- Print
- PDF
PostgreSQL to BigQuery Transfer (CDC)
- Print
- PDF
summary
Using the Change Data Capture (CDC) method from PostgreSQL's WAL, only data that has changed can be identified and transferred to BigQuery. This will result in reduced transfer volume and faster transfers.
Full Data Transfer must be done on the first run. Subsequently, in Incremental Data Transfer, only the Incremental Data Transfer is linked using the CDC method.
When using PostgreSQL CDC
You must create your own replication slots for each ETL Configuration (for each table to be forwarded by CDC) by following the instructions.
- Automatic creation and deletion of replication slots is not supported at this time.
- Replication slots are not automatically deleted when ETL Configuration is deleted. Be sure to remember to delete the file.
- If you forget to delete the replication slots, the WAL will overwhelm the storage and may cause the DB to crash.
When using PostgreSQL CDC, please make sure that there is enough room for DB storage.
- It is recommended to monitor storage size.
essential condition
PostgreSQL Support Table
Master | Read Replica | Supported Versions | |
---|---|---|---|
Amazon Aurora PostgreSQL RDS | ○ | x | 10.6+ |
Amazon PostgreSQL RDS | ○ | x | 9.4+ |
Google CloudSQL PostgreSQL | x | x | |
Heroku | x | x | |
PostgreSQL | ○ | x | 9.4+ |
PostgreSQL Parameter Settings
rds.logical_replication= 1 # Set only for RDS.
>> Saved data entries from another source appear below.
(* ===== verification/IpcInv.v ===== *)
(** * Waiting lists: what suspending on a list and waking from it do

    Shared by the five kinds of IPC object. *)

From Stdlib Require Import Sorted.
From S2P Require Import Prelude Kernel Sched Object Thread ThreadInv ThreadSpec Ipc.

(** The lists of IPC objects. *)
Definition wait_list (l : lid) : Prop := l <> LDefunct /\ forall p, l <> LReady p.

Lemma wait_list_stat l th : wait_list l -> list_stat l th <-> stat th = RT_THREAD_SUSPEND.
Proof. intros [? Hr]. destruct l; simpl; try done. by edestruct Hr. Qed.

(** ** Order of a priority list *)

Definition prio_of (k : kernel) (t : nat) : Z :=
  match k_threads k !! t with Some th => current_priority th | None => 0 end.

Definition prio_sorted (k : kernel) (l : list nat) : Prop :=
  StronglySorted (fun t u => prio_of k t <= prio_of k u) l.

(** The new waiter goes behind those of its own or a better priority and before
    the others. *)
Lemma prio_insert_split m t p l : (forall u, u ∈ l -> is_Some (m !! u)) ->
  exists l1 l2, l = l1 ++ l2 /\ prio_insert m t p l = Some (l1 ++ t :: l2) /\
    Forall (fun u => exists th, m !! u = Some th /\ current_priority th <= p) l1 /\
    (forall u th, head l2 = Some u -> m !! u = Some th -> p < current_priority th).
Proof.
  induction l as [|u l IH]; intros Hl; [by exists [], []|]. simpl.
  destruct (Hl u) as [th Hu]; [apply list_elem_of_here|]. rewrite Hu. simpl.
  destruct (p <? current_priority th) eqn:E; zify_bool.
  - exists [], (u :: l). split_and!; try done. intros ? ? [= <-] ?. by simplify_eq.
  - destruct IH as (l1 & l2 & -> & -> & Hf & Hh).
    { intros v Hv. apply Hl. by apply list_elem_of_further. }
    exists (u :: l1), l2. split_and!; try done. constructor; [|done]. eauto.
Qed.

(** ** Suspending the running thread on a list *)

(** Where a waiter goes: at the end, or at its place by priority. *)
Definition queued (k : kernel) (flag : Z) (t : nat) (l r : list nat) : Prop :=
  exists l1 l2, l = l1 ++ l2 /\ r = l1 ++ t :: l2 /\
    (flag = RT_IPC_FLAG_FIFO -> l2 = []) /\
    (flag = RT_IPC_FLAG_PRIO ->
       Forall (fun u => prio_of k u <= prio_of k t) l1 /\
       forall u, head l2 = Some u -> prio_of k t < prio_of k u).

Definition ipc_flag (flag : Z) : Prop := flag = RT_IPC_FLAG_FIFO \/ flag = RT_IPC_FLAG_PRIO.

Lemma queued_perm k flag t l r : queued k flag t l r -> r ≡ₚ t :: l.
Proof. intros (l1 & l2 & -> & -> & _). by rewrite Permutation_middle. Qed.
(* ===== verification/AutoBootSpec.v ===== *)
(** * What the loop of the main thread guarantees

    The loop runs among other threads and interrupts, which notify the event, let the
    timer of the main thread run out, or do anything else.  [boot_run] are the runs
    of all of these, as lists of steps.  The firmware is booted exactly when the
    timer has run out five times before the first notification. *)

From S2P Require Import Prelude Kernel Sched Object Thread ThreadInv ThreadSpec Ipc IpcInv SemTheorems EventTheorems Demo Device DeviceSpec AutoBoot.

(** One of the three events. *)
Definition seen (x : Z) : bool := negb (Z.land break_mask x =? 0).

#[local] Arguments boot_check : simpl never.
#[local] Arguments seen : simpl never.

Lemma boot_check_seen dc f : boot_check dc f = if seen f then BEnd 1 else BLoop dc f.
Proof.
  unfold boot_check, flag_set, seen. rewrite (Z.land_comm break_mask f). unfold break_mask. rewrite !Z.land_lor_distr_r.
  destruct (Z.eqb_spec (Z.land f (Z.shiftl 1 BOOT_BREAK_BY_NET)) 0) as [E1|E1]; simpl.
  2:{ rewrite (proj2 (Z.eqb_neq _ _)); [done|]. rewrite !Z.lor_eq_0_iff. tauto. }
  destruct (Z.eqb_spec (Z.land f (Z.shiftl 1 BOOT_BREAK_BY_UART)) 0) as [E2|E2]; simpl.
  2:{ rewrite (proj2 (Z.eqb_neq _ _)); [done|]. rewrite !Z.lor_eq_0_iff. tauto. }
  destruct (Z.eqb_spec (Z.land f (Z.shiftl 1 BOOT_BREAK_BY_KEY)) 0) as [E3|E3]; simpl.
  2:{ rewrite (proj2 (Z.eqb_neq _ _)); [done|]. rewrite !Z.lor_eq_0_iff. tauto. }
  by rewrite E1, E2, E3.
Qed.

Lemma match_seen have : event_match break_option break_mask have = seen have.
Proof. reflexivity. Qed.

Lemma seen_got have : seen (Z.land have break_mask) = seen have.
Proof. unfold seen. by rewrite Z.land_assoc, (Z.land_comm _ have), <- Z.land_assoc, Z.land_diag, Z.land_comm. Qed.

Inductive boot_label := Look | Resume | Notify | Timeout | Others.

#[export] Instance boot_label_eq_dec : EqDecision boot_label.
Proof. solve_decision. Defined.

Section runs.
Variables (ev t : nat).

(** ** Runs *)

(** What goes on besides: it keeps the kernel consistent and leaves the event, its
    waiters and the data of the main thread alone. *)
Definition others (k k' : kernel) : Prop := kok k' /\ is_Some (k_current k') /\
  k_events k' !! ev = k_events k !! ev /\ lst k' (LEvent ev) = lst k (LEvent ev) /\
  forall th, k_threads k !! t = Some th -> exists s, k_threads k' !! t = Some (set_stat s th).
wal_level=logical # Set if non-RDS.
max_replication_slots= 5 # Set the same number as the tables to be linked.
max_wal_senders= 5 # Set the same number as the tables to be linked.
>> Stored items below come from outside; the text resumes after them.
Theorem rt_memheap_alloc_spec m bl fr size : rep m bl fr -> 0 <= size < 2 ^ 32 ->
  exists p m', rt_memheap_alloc size m = Some (p, m') /\
    (p = 0 /\ m' = m /\ (free_bytes bl <= request size \/ forall b, b ∈ bl -> used b = false -> bsize b < request size) \/
     exists l1 b l2 n rs fr', bl = l1 ++ b :: l2 /\ used b = false /\ request size <= bsize b /\ given b (request size) n rs /\
       p = addr b + 24 /\ rep m' (l1 ++ front b n true :: rs ++ l2) fr' /\ same_heap m m' /\
       forall a, ~ (p + n <= a < p + bsize b) -> bytes m' a = bytes m a).
Proof.
  intros HR Hsize. pose proof (request_bounds size Hsize) as Hreq. pose proof (r_placed _ _ _ HR) as (P1 & P2 & P3 & _).
  pose proof (rep_avail_le _ _ _ HR) as Hav. pose proof (r_avail _ _ _ HR) as Eav. unfold rt_memheap_alloc.
  destruct (Z.ltb_spec (request size) (available_size (heap m))) as [Hlt|Hge].
  2:{ eexists _, _. split; [done|]. left. split_and!; [done|done|left; lia]. }
  assert (En : rd next_free (free_list (heap m)) m = Some (match fr with p :: _ => p | [] => free_list (heap m) end)).
  { destruct (l_free _ _ _ _ (r_links _ _ _ HR)) as [Hs _]. destruct fr; apply Hs. }
  rewrite En. cbn [mbind option_bind].
  destruct (search_spec m bl fr HR (request size) fr [] (search_fuel m) 0) as (h & k & -> & Hres); [done|lia|by eapply search_fuel_enough|].
  cbn [mbind option_bind]. rewrite Z.geb_leb. destruct Hres as [[Hk Hall]|(Hk & Hh & b & Hb & <- & Hu & <-)].
  { rewrite (proj2 (Z.leb_gt _ _)) by done. eexists _, _. split; [done|]. left. split_and!; [done|done|right].
    intros b Hb Hu. apply Hall; [done|]. rewrite (r_perm _ _ _ HR). apply list_elem_of_fmap_2, list_elem_of_filter. done. }
  rewrite (proj2 (Z.leb_le _ _)) by done. rewrite Z.geb_leb. change RT_MEMHEAP_SIZE with 24. unfold RT_MEMHEAP_MINIALLOC.
  assert (0 < Z.of_nat (length bl)) by (destruct bl; [by apply not_elem_of_nil in Hb|simpl; lia]).
  assert (u32 (u32 (request size + 24) + 12) = request size + 36) as -> by (unwrap; lia).
  destruct (rep_in _ _ _ HR b Hb) as (R1 & R2 & R3). unfold last_header in R3.
  apply list_elem_of_split in Hb as (l1 & l2 & ->). destruct (layout_split _ _ _ _ _ (r_layout _ _ _ HR)) as (_ & _ & La & _ & Lb).
  pose proof (r_merged _ _ _ HR) as Hm. apply merged_free in Hm as (Hm1 & Hm2 & Hm3 & Hm4); [|done].
  assert (Efb : free_bytes (l1 ++ b :: l2) = free_bytes l1 + (bsize b + free_bytes l2)).
  { rewrite free_bytes_app. simpl. by rewrite Hu. }
  assert (exists n rs m1 fr', (if request size + 36 <=? bsize b then take_split (addr b) (request size) m else take_whole (addr b) (bsize b) m) = Some m1 /\
    given b (request size) n rs /\ links m1 (last_header m) (l1 ++ front b n false :: rs ++ l2) fr' /\ fr' ≡ₚ faddrs (l1 ++ front b n true :: rs ++ l2) /\
    self m1 = self m /\ (exists mu, heap m1 = mk_heap (start_addr (heap m)) (pool_size (heap m)) (free_bytes (l1 ++ front b n true :: rs ++ l2)) mu
      (block_list (heap m)) (free_list (heap m)) /\ pool_size (heap m) - free_bytes (l1 ++ front b n true :: rs ++ l2) <= mu) /\
    layout (start_addr (heap m)) (l1 ++ front b n true :: rs ++ l2) (last_header m) /\ merged (l1 ++ front b n true :: rs ++ l2) /\
    (forall a, ~ (addr b + 24 + n <= a < addr b + 24 + bsize b) -> bytes m1 a = bytes m a)) as
    (n & rs & m1 & fr' & -> & Hg & HL & Hp & HS & (mu & HH & Hmu) & HY & HM & HB).
  { destruct (Z.leb_spec (request size + 36) (bsize b)) as [Hsp|Hwh].
    - destruct (take_split_spec m l1 b l2 fr (request size) HR Hu) as (m1 & fr' & E & L & Hp & S & (mu & EH & Hmu) & B); [lia|lia|].
      exists (request size), [rest b (request size)], m1, fr'. split_and!; [done|by right|done| |done| | | |].
      + rewrite Hp, faddrs_app, faddrs_cons. simpl. rewrite faddrs_cons. simpl. solve_Permutation.
      + exists mu. rewrite EH, Eav, Efb, free_bytes_app in *. simpl.
        assert (free_bytes l1 + (bsize b + free_bytes l2) - request size - 24 = free_bytes l1 + (bsize b - request size - 24 + free_bytes l2)) as -> by lia.
        by split; [|lia].
      + apply layout_app. exists (addr b). split; [done|]. simpl. unfold RT_MEMHEAP_MINIALLOC. split_and!; [done|lia|done|lia|].
        replace (_ + _) with (addr b + 24 + bsize b) by lia. done.
      + apply merged_used; [done|]. split; [done|]. simpl. by destruct l2.
      + intros a Ha. rewrite B. simpl. unfold inside. rewrite (proj2 (andb_false_iff _ _)); [done|]. rewrite Z.leb_gt, Z.ltb_ge. lia.
    - destruct (take_whole_spec m l1 b l2 fr HR Hu) as (m1 & fr' & E & L & Hp & S & (mu & EH & Hmu) & B).
      exists (bsize b), [], m1, fr'. split_and!; [done|by left| | |done| | | |by intros; rewrite B].
      + destruct b as [ba bs bu]. simpl in Hu. by subst bu.
      + by rewrite Hp, faddrs_app, faddrs_cons.
      + exists mu. rewrite EH, Eav, Efb, free_bytes_app in *. simpl.
        assert (free_bytes l1 + (bsize b + free_bytes l2) - bsize b = free_bytes l1 + free_bytes l2) as -> by lia.
        by split; [|lia].
      + apply layout_app. exists (addr b). split; [done|]. simpl. unfold RT_MEMHEAP_MINIALLOC. split_and!; [done|lia|done].
      + by apply merged_used. }
  cbn [mbind option_bind]. assert (Hmag : rd magic (addr b) m1 = Some (mag false)).
  { apply (l_magic _ _ _ _ HL (front b n false)). set_solver. }
  rewrite Hmag. cbn [mbind option_bind].
  destruct (links_magic m1 _ l1 (front b n false) (rs ++ l2) fr' (Z.lor (mag false) RT_MEMHEAP_USED) true HL eq_refl) as (m2 & E2 & L2 & S2 & H2 & B2).
  change (addr (front b n false)) with (addr b) in E2. rewrite E2. cbn [mbind option_bind]. rewrite wrap_small by lia.
  eexists _, _. split; [done|]. right. exists l1, b, l2, n, rs, fr'. split_and!; try done.
  - apply (rep_intro m); try done.
    + apply HR.
    + unfold same_heap. rewrite H2, HH. split_and!; simpl; congruence.
    + by rewrite H2, HH.
    + rewrite H2, HH. done.
  - unfold same_heap. rewrite H2, HH. split_and!; simpl; congruence.
  - intros a Ha. rewrite B2. apply HB. lia.
Qed.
*It may be necessary to restart DB to reflect WAL settings.
Slot Creation
- A separate Slot must be created for each table to be linked (for each ETL Configuration).
- After logging in as SUPERUSER, create a slot using the SQL below.
*Currently, only wasl2json is supported.
- After logging in as SUPERUSER, create a slot using the SQL below.
SELECT *
FROM pg_create_logical_replication_slot('trocco_<table_name>', 'wal2json');
- The following SQL can be used to check if data can be retrieved from the Slot.
SELECT COUNT(*)
FROM pg_logical_slot_peek_changes('<replication_slot_name>', null, null);
Authority of connecting users
- The following permissions are required
CONNECT
Example:
GRANT CONNECT ON DATABASE <database_name> TO <username>;
USAGE
Example:
GRANT USAGE ON SCHEMA <schema_name> TO <username>
SELECT
Example:
GRANT SELECT ON <schema_name>.<table_name> TO <username>
rds_replication (RDS only)
Example:
GRANT rds_replication TO <username>
ALTER DEFAULT PRIVILEGES
After granting the SELECT, all schemas in the database are accessible.
Example:
ALTER DEFAULT PRIVILEGES IN SCHEMA <schema_name> GRANT SELECT ON TABLES TO <username>
Primary Key in Data Source table
- The Primary Key must be set in the ETL Configuration for the Data Source table.
- Multiple Primary Keys (Composite Primary Key) are also supported.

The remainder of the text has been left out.